Companies' share repurchases fell 14% last year, the second-biggest drop since the global financial crisis of 2008, while the Wall Street brokerage had anticipated a 4% yearly increase.
Goldman Sachs strategists predicted in a note on Wednesday that the IT and telecoms services industry will be the primary driver of buybacks, with mega-cap IT corporations likely to post greater margins and profits.
S&P 500 repurchase increase for the year is expected to be "substantial" and driven by the so-called Magnificent Seven stocks, according to the strategists.

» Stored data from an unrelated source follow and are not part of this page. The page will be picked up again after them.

(** * Uniswap v2 pairs tag module: [src/main.mts]

    A shallow embedding of the module that pages through the Uniswap v2
    subgraph and maps every pair to a contract tag, together with the
    properties of its specification.

    Modelling conventions.
    - A JavaScript string is a [string]: every character stands for one
      UTF-16 code unit, restricted to the code units 0..255 (so there are no
      surrogates).  [length] is the JavaScript [.length].
    - A JavaScript number that holds an integer is a [Z]; the conversions
      between numbers and strings are written out ([Number_toString],
      [parseInt]), including the switch to exponent notation at 10^21.
    - An [async] function is a function of the world it runs in: the console,
      the requests sent so far, and the answers the network gives. *)

From Stdlib Require Import ZArith NArith List String Ascii Bool Lia.
From Stdlib Require Import DecimalString DecimalPos DecimalN DecimalZ.
From Stdlib Require Import Sorting.Sorted.
Import ListNotations.

Local Open Scope list_scope.
Local Open Scope string_scope.

(** ** The JavaScript built-ins the module calls *)

Module JS.

(** *** Code units *)

Definition code (c : ascii) : N := N_of_ascii c.
Lemma bisect_loop_linear :
  forall n i j a b a' b',
    a == w * inject_Z (Z.of_nat j) / pow2 i ->
    b == w * (inject_Z (Z.of_nat j) + 1) / pow2 i ->
    k * a < B -> B < k * b ->
    bisect_loop n f a b = Some (a', b') ->
    k * a' < B /\ B < k * b' /\ b' - a' <= tol.
Proof.
  induction n as [|n IH]; intros i j a b a' b' Ha Hb Hlo Hhi H;
    [discriminate H|].
  rewrite bisect_loop_S in H.
  destruct (Qlt_le_dec tol (b - a)) as [Hgt|Hle].
  - assert (Hmid : (a + b) / 2
                   == w * inject_Z (Z.of_nat (2 * j + 1)) / pow2 (S i)).
    { rewrite Ha, Hb, pow2_S, Nat2Z.inj_add, Nat2Z.inj_mul.
      rewrite inject_Z_plus, inject_Z_mult.
      change (inject_Z (Z.of_nat 2)) with 2.
      change (inject_Z (Z.of_nat 1)) with 1.
      field. apply pow2_nonzero. }
    assert (Hstrict : ~ B == k * ((a + b) / 2)).
    { rewrite Hmid. apply off_grid. }
    unfold bisect_step in H.
    destruct (Qlt_le_dec (f ((a + b) / 2) * f a) 0) as [Hneg|Hpos];
      cbn [fst snd] in H; unfold f in Hneg || unfold f in Hpos.
    + apply (IH (S i) (2 * j)%nat a ((a + b) / 2) a' b'); try assumption.
      * rewrite Ha, pow2_S, Nat2Z.inj_mul, inject_Z_mult.
        change (inject_Z (Z.of_nat 2)) with 2.
        field. apply pow2_nonzero.
      * rewrite Hmid, Nat2Z.inj_add, inject_Z_plus.
        change (inject_Z (Z.of_nat 1)) with 1. reflexivity.
      * nra.
    + apply (IH (S i) (2 * j + 1)%nat ((a + b) / 2) b a' b');
        try assumption.
      * rewrite Hb, pow2_S, Nat2Z.inj_add, Nat2Z.inj_mul.
        rewrite inject_Z_plus, inject_Z_mult.
        change (inject_Z (Z.of_nat 2)) with 2.
        change (inject_Z (Z.of_nat 1)) with 1.
        field. apply pow2_nonzero.
      * assert (Hge : k * ((a + b) / 2) <= B) by nra.
        destruct (Qlt_le_dec (k * ((a + b) / 2)) B) as [Hlt|Hge'];
          [exact Hlt|].
        exfalso. apply Hstrict. lra.
  - injection H as <- <-. repeat split; assumption.
Qed.

Hypothesis root_inside : 0 < B /\ B < k * w.

(** Away from the grid the estimate is within half the tolerance of
    [B / k]. *)
Lemma estimate_days_remaining_linear (fuel : nat) (r : Q) :
  estimate_days_remaining fuel B (fun t => k * t) w = Some r ->
  Qabs (r - B / k) <= tol / 2.
Proof.
  intro H.
  destruct (estimate_days_remaining_inv _ _ _ _ _ H) as [a [b [Hl ->]]].
  destruct root_inside as [HB Hw].
  destruct (bisect_loop_linear fuel 0 0 0 w a b) as [H1 [H2 H3]];
    try exact Hl.
  - change (inject_Z (Z.of_nat 0)) with 0. change (pow2 0) with 1. field.
  - change (inject_Z (Z.of_nat 0)) with 0. change (pow2 0) with 1. field.
  - lra.
  - exact Hw.
  - assert (E : B == k * (B / k)) by (field; lra).
    set (rho := B / k) in *.
    assert (Ha : a < rho) by nra.
    assert (Hb : rho < b) by nra.
    rewrite !half_mul. unfold tol in *.
    apply Qabs_case; intro; lra.
Qed.

End LinearCost.

(** The end-to-end scenario is off the grid: [50 / 9.472 = 3125 / 592] and
    37 divides 592 but no [3125 * 2^i]. *)
Lemma scenario_off_grid (i j : nat) :
  ~ BALANCE_GHS == daily_cost * (30 * inject_Z (Z.of_nat j) / pow2 i).
Proof.
  intro H.
  assert (Hp : ~ pow2 i == 0) by (pose proof (pow2_ge_1 i); lra).
  assert (E : BALANCE_GHS * pow2 i == daily_cost * 30 * inject_Z (Z.of_nat j)).
  { rewrite H. field. exact Hp. }
  assert (Ed : daily_cost == 9.472) by reflexivity.
  rewrite Ed in E. unfold BALANCE_GHS, pow2 in E.
  assert (Ez : (3125 * 2 ^ Z.of_nat i = 37 * (480 * Z.of_nat j))%Z).
  { unfold Qeq, Qmult, inject_Z in E. cbn [Qnum Qden] in E. lia. }
  assert (Hdiv : forall n : nat, ~ (37 | 2 ^ Z.of_nat n)%Z).
  { induction n as [|n IH].
    - intros [q Hq]. simpl in Hq. lia.
    - intro Hd. apply IH.
      rewrite Nat2Z.inj_succ, Z.pow_succ_r in Hd by lia.
      apply (Z.gauss 37 2); [exact Hd | reflexivity]. }
  apply (Hdiv i).
  apply (Z.gauss 37 3125); [|reflexivity].
  exists (480 * Z.of_nat j)%Z. lia.
Qed.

Companies may be able to boost their repurchase payouts this year, they said, despite the fact that aggregate buybacks for the group declined 11% in 2023, the slowest since 2017.
"Improvements in the broader macro environment since the fall, like the decline in Treasury yields, also help to inform our forecast upgrade."
According to Cormac Conners, a U.S. equities strategist at Goldman Sachs, share buybacks will be supported by robust earnings, but they will face challenges from elevated valuations and policy uncertainties around the November U.S. general elections.
Goldman predicts that share repurchases would reach a new record high of over $1 trillion in 2025, driven by solid earnings and the removal of policy uncertainty brought about by the presidential elections.